Soy un fumador inconstante, casi diría que inconsistente (una cajetilla puede durarme entre cuatro y cinco días), que acude a la nicotina para iniciar su diaria labor de escritura. Parece como si las neuronas, náufragas todavía en las ciénagas de la somnolencia, se despabilaran, acicateadas por el rumor dormido del humo y la placentera hipnosis de sus volutas. También me gusta encender un cigarrillo hacia las postrimerías de una comida reparadora en compañía de amigos, cuando el intrépido vino me ha transportado a ese horizonte de feliz camaradería en que las palabras se deshacen en sonrisas. Soy, desde luego, un fumador que se responsabiliza de las consecuencias de su elección: mientras las briznas del tabaco crepitan y se transforman en una aromática brasa, sé que mis pulmones están acatando un castigo, un levísimo castigo si se quiere, pero castigo a fin de cuentas.
Quien fuma debe hacerlo con la certeza de que está erosionando su salud. Pero esa certeza no debería degenerar en histeria. Las cifras pavorosas de mortandad que se achacan al tabaco son descaradamente falsas: a nadie que no esté abducido por la propaganda de la histeria se le escapa que los cánceres y desarreglos vasculares y demás infortunios de la salud atribuidos en exclusiva al tabaco son resultado de una confluencia de agentes dispares; a nadie se le escapa tampoco que muchas de las presuntas muertes ocasionadas por el tabaco en personas mayores de setenta años constituyen, en realidad, muertes naturales que quizá la nicotina haya precipitado. ¿Por qué no se calculan, por ejemplo, los efectos perniciosos que sobre nuestro organismo ejercen las bocanadas de aire requemado de gasolina que cada día respiramos sin proferir una sola queja? Nadie discute que el tabaco sea perjudicial para nuestra salud; convendría, sin embargo, que no se le atribuyese tan a la ligera la responsabilidad de todas las calamidades contemporáneas. Por lo demás, en la beligerancia que nuestra época ha desatado contra el tabaco subyace una consideración idolátrica de la salud. Se ha extendido la idea desquiciada de que la salud es un bien que debemos preservar incólume hasta la tumba, si no deseamos convertirnos en réprobos. Pero, ¿de qué sirve una salud intacta en un cuerpo decrépito? No estoy vindicando la dilapidación insensata de ese incalculable tesoro; pero considero que una vida intransigentemente saludable no merece la pena ser vivida.

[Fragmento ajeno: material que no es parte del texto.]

(** [add_to_HB_model(_hb_model, _key, _dict, _ghenv, _write)]. The model
    is changed in place and returned: the result is the model after the
    call. The innermost handler, the only use of [_ghenv], guards the
    construction of a dictionary literal, which cannot raise; [_ghenv] is
    left out. *)
Definition add_to_HB_model (_hb_model : hb_obj) (_key : string) (_dict : val)
  (_write : string) : res hb_obj :=
  let user_data := deepcopy (user_data _hb_model) in
  if negb (truthy user_data) then
    Ok (set_user_data _hb_model (fresh_phpp _key _dict))
  else
    match write_phpp user_data _key _dict _write with
    | Ok user_data => Ok (set_user_data _hb_model user_data)
    | Raise KeyError =>
        match update_phpp user_data _key _dict with
        | Ok user_data => Ok (set_user_data _hb_model user_data)
        | Raise KeyError =>
            Ok (set_user_data _hb_model (fresh_phpp _key _dict))
        | Raise e => Raise e
        end
    | Raise e => Raise e
    end.

(** [add_to_hb_obj_user_data(_hb_obj, key, _val)], the sibling of
    [add_to_HB_model] for any Honeybee object. *)
Definition add_to_hb_obj_user_data (_hb_obj : hb_obj) (key : string) (_val : val)
  : res hb_obj :=
  let ud :=
    match user_data _hb_obj with
    | VNone => VDict ∅
    | u => u
    end in
  match ud with
  | VDict d =>
      let new_user_data := deepcopy ud in
      try! has := has_key new_user_data "phpp" in
      if has then
        try! p := getitem new_user_data "phpp" in
        try! has_k := has_key p key in
        if has_k then
          try! old := getitem p key in
          try! new := dict_update old _val in
          try! p' := setitem p key new in
          try! u := setitem new_user_data "phpp" p' in
          Ok (set_user_data _hb_obj u)
        else
          try! p' := setitem p key _val in
          try! u := setitem new_user_data "phpp" p' in
          Ok (set_user_data _hb_obj u)
      else
        try! u0 := setitem new_user_data "phpp" (VDict ∅) in
        try! p := getitem u0 "phpp" in
        try! p' := setitem p key _val in
        try! u := setitem u0 "phpp" p' in
        Ok (set_user_data _hb_obj u)
  | _ => Raise OtherException
  end.

End helpers.
(** One iteration of the loop of lines 109-121. *)
Definition aggregate_step (acc : Aggregate)
    (item : (CloudTuple * CloudCapability) * option CheckResult) : Aggregate :=
  let '(combination, check_result) := item in
  match check_result with
  | None => acc
  | Some (capability, ok, ctx2text) =>
      let '(cloud_tuple, _) := combination in
      let cloud_repr := cloud_tuple.1 in
      {| cloud2ctx2text :=
           match ctx2text with
           | Some (reason_dict d) => <[cloud_repr := d]> (cloud2ctx2text acc)
           | _ => cloud2ctx2text acc
           end;
         enabled_clouds :=
           if ok then setdefault_append (enabled_clouds acc) cloud_repr capability
           else enabled_clouds acc;
         disabled_clouds :=
           if ok then disabled_clouds acc
           else setdefault_append (disabled_clouds acc) cloud_repr capability;
         check_results_dict :=
           setdefault_append (check_results_dict acc) cloud_tuple
                             (capability, ok, ctx2text) |}
  end.

Definition aggregate (combinations : list (CloudTuple * CloudCapability))
    (check_results : list (option CheckResult)) : Aggregate :=
  fold_left aggregate_step (zip combinations check_results) aggregate_init.

(** One iteration of the loop of _print_checked_cloud (lines 327-338). *)
Definition print_step
    (acc : list CloudCapability * list (string * list CloudCapability)
           * list (string * list CloudCapability))
    (r : CheckResult) :=
  let '(enabled_capabilities, hints_to_capabilities, reasons_to_capabilities) := acc in
  let '(capability, ok, reason) := r in
  let enabled_capabilities :=
    if ok then enabled_capabilities ++ [capability] else enabled_capabilities in
  match reason with
  | Some (reason_str s) =>
      if ok
      then (enabled_capabilities,
            setdefault_append hints_to_capabilities s capability,
            reasons_to_capabilities)
      else (enabled_capabilities, hints_to_capabilities,
            setdefault_append reasons_to_capabilities s capability)
  | _ => (enabled_capabilities, hints_to_capabilities, reasons_to_capabilities)
  end.

(** The detail string of the Kubernetes and SSH contexts, the only use of
    [ctx2text], is text of the status line and is left out with it. *)
Definition _print_checked_cloud (env : Env) (echo : Echo → M unit)
    (verbose : bool) (cloud_tuple : CloudTuple)
    (cloud_capabilities : list CheckResult)
    (ctx2text : list (string * string)) : M unit :=
  let '(cloud_repr, cloud) := cloud_tuple in
  let '(enabled_capabilities, hints_to_capabilities, reasons_to_capabilities) :=
    fold_left print_step cloud_capabilities ([], [], []) in
  let activated_account :=
    match enabled_capabilities with
    | [] => None
    | _ => if verbose && bool_decide (cloud ≠ cloudflare)
           then get_active_user_identity_str env cloud else None
    end in
  echo (echo_cloud cloud_repr enabled_capabilities) ;;
  match activated_account with
  | Some account => echo (echo_activated_account account)
  | None => mret ()
  end ;;
  for_each hints_to_capabilities (λ '(reason, caps), echo (echo_hint caps reason)) ;;
  for_each reasons_to_capabilities (λ '(reason, caps), echo (echo_reason caps reason)).

(** Lines 138-141 and 142-145: the clouds of a dictionary that list the
    capability and are not Cloudflare. *)
Definition clouds_with (d : list (string * list CloudCapability))
    (capability : CloudCapability) : gset string :=
  list_to_set
    (fst <$> filter (λ item, capability ∈ item.2
                             ∧ ¬ PyStr.startswith item.1 "Cloudflare") d).

(** Lines 146-149. *)
Definition config_allowed_clouds_set (config_allowed_cloud_names : list string)
  : gset string :=
  list_to_set
    (filter (λ cloud, ¬ PyStr.startswith cloud "Cloudflare")
            config_allowed_cloud_names).

(** Lines 154-156. *)
Definition enabled_clouds_for_capability
    (config_allowed_clouds_set previously_enabled_clouds_set
     enabled_clouds_set disabled_clouds_set : gset string) : gset string :=
  config_allowed_clouds_set
  ∩ ((previously_enabled_clouds_set ∪ enabled_clouds_set) ∖ disabled_clouds_set).

(** The loop of lines 134-160; it returns [all_enabled_clouds]. *)
Fixpoint reconcile (agg : Aggregate) (config_allowed_cloud_names : list string)
    (capabilities : list CloudCapability) (all_enabled_clouds : gset string)
  : M (gset string) :=
  match capabilities with
  | [] => mret all_enabled_clouds
  | capability :: capabilities' =>
      let enabled_clouds_set := clouds_with (enabled_clouds agg) capability in
      let disabled_clouds_set := clouds_with (disabled_clouds agg) capability in
      let allowed := config_allowed_clouds_set config_allowed_cloud_names in
      previously_enabled_clouds_set ← get_cached_enabled_clouds capability;
      let new_enabled :=
        enabled_clouds_for_capability allowed previously_enabled_clouds_set
          enabled_clouds_set disabled_clouds_set in
      set_enabled_clouds new_enabled capability ;;
      reconcile agg config_allowed_cloud_names capabilities'
                (all_enabled_clouds ∪ new_enabled)
  end.

(** Lines 75-95: the clouds to check and the allowed names; both are resolved
    before anything else happens. *)
Definition resolve_clouds_to_check (env : Env) (clouds : option (list string))
  : Result (list CloudTuple) :=
  let cloud_list := default (get_all_clouds env) clouds in
  mapM (get_cloud_tuple env) cloud_list.

Definition resolve_config_allowed_cloud_names (env : Env) : Result (list string) :=
  PyStr.sorted id <$>
    mapM (λ c, fst <$> get_cloud_tuple env c)
         (default (get_all_clouds env) (config_allowed_clouds env)).

Definition check_capabilities (env : Env) (quiet verbose : bool)
    (clouds : option (list string))
    (capabilities : option (list CloudCapability))
  : M (list (string * list CloudCapability)) :=
  let echo : Echo → M unit := if quiet then (λ _, mret ()) else click_echo in
  echo echo_checking ;;
  let capabilities := default ALL_CAPABILITIES capabilities in
  clouds_to_check ← lift (resolve_clouds_to_check env clouds);
  config_allowed_cloud_names ← lift (resolve_config_allowed_cloud_names env);
  let disallowed_cloud_names :=
    filter (λ c, c ∉ config_allowed_cloud_names) (get_all_clouds env) in
  let clouds_to_check :=
    filter (λ c : CloudTuple, c.1 ∈ config_allowed_cloud_names) clouds_to_check in
  let combinations := list_prod clouds_to_check capabilities in
  check_results ← run_in_parallel (check_one_cloud_one_capability env) combinations;
  let agg := aggregate combinations check_results in
  for_each
    (PyStr.sorted (λ item : CloudTuple * list CheckResult, item.1.1)
                  (check_results_dict agg))
    (λ '(cloud_tuple, check_result_list),
       _print_checked_cloud env echo verbose cloud_tuple check_result_list
         (default [] (cloud2ctx2text agg !! cloud_tuple.1))) ;;
  all_enabled_clouds ← reconcile agg config_allowed_cloud_names capabilities ∅;
  let disallowed_clouds_hint :=
    match disallowed_cloud_names with
    | [] => None
    | _ => Some (echo_disallowed_hint disallowed_cloud_names)
    end in
  if decide (all_enabled_clouds = ∅) then
    echo echo_no_cloud ;;
    match disallowed_clouds_hint with
    | Some hint => echo hint
    | None => mret ()
    end ;;
    raise SystemExit
  else
    let clouds_arg :=
      match clouds with
      | Some _ =>
          String.append " "
            (PyStr.lower (String.concat " " (fst <$> disabled_clouds agg)))
      | None => ""
      end in
    echo (echo_rerun clouds_arg) ;;
    match disallowed_clouds_hint with
    | Some hint => echo hint
    | None => mret ()
    end ;;
    (if quiet then mret ()
     else echo (echo_enabled_infra
                  (PyStr.sorted (λ item : string * list CloudCapability, item.1)
                                (enabled_clouds agg)))) ;;
    mret (enabled_clouds agg).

No trato aquí de negar los efectos nocivos del tabaco; trato tan sólo de cuestionar este asedio incesante de informaciones apocalípticas que pretenden convertir nuestra existencia en una condena. Poco a poco, estamos conformando una sociedad amilanada, en la que respirar comienza a convertirse en una actividad sospechosa. La propaganda del miedo, la repetición machacona de admoniciones y especies disuasorias amenaza con extender entre la gente una enfermedad del espíritu mucho más perniciosa que las enfermedades del cuerpo que se pretenden combatir. Los propagandistas de la histeria, animados por un fuego demasiado parecido al que exalta a los fanáticos, no parecen intimidados por las consecuencias que su propaganda acarreará, pero a nadie se le oculta que las manías persecutorias, paranoias y demás formas soterradas de la locura que difunden sus mensajes crecen día tras día. Una sociedad que convierte la salud en preocupación constante, en excusa de discriminaciones y anatemas, en acicate de sacrificios sobrehumanos, es una sociedad enferma. Pero, del mismo modo que la estadística y el laboratorio se preocupan de detallar las propiedades cancerígenas del tabaco, nadie parece molestarse en analizar los desarreglos psíquicos que tales propagandas tremendistas infunden en la población.
Toda sociedad reprimida, a la postre, desagua compulsivamente sus frustraciones. Esta cruzada de salubridad que se ha desatado en los últimos años condena al ostracismo a quienes osan rechistar contra ella, a la vez que convierte a cada ciudadano en centinela de su propia salud y de la ajena; pero, con el decurso del tiempo, acabaremos propiciando la extensión de una plaga mucho más pavorosa que la mera enfermedad física. Los demonios de la paranoia acabarán incubando monstruos. Quizá logremos extirpar la enfermedad de nuestras vidas; pero el fantasma ubicuo de la muerte nos convertirá en licenciados vidrieras, en marionetas angustiadas por esa zozobra cotidiana e insomne que es vivir, sabiendo que sólo somos «presentes sucesiones de difunto».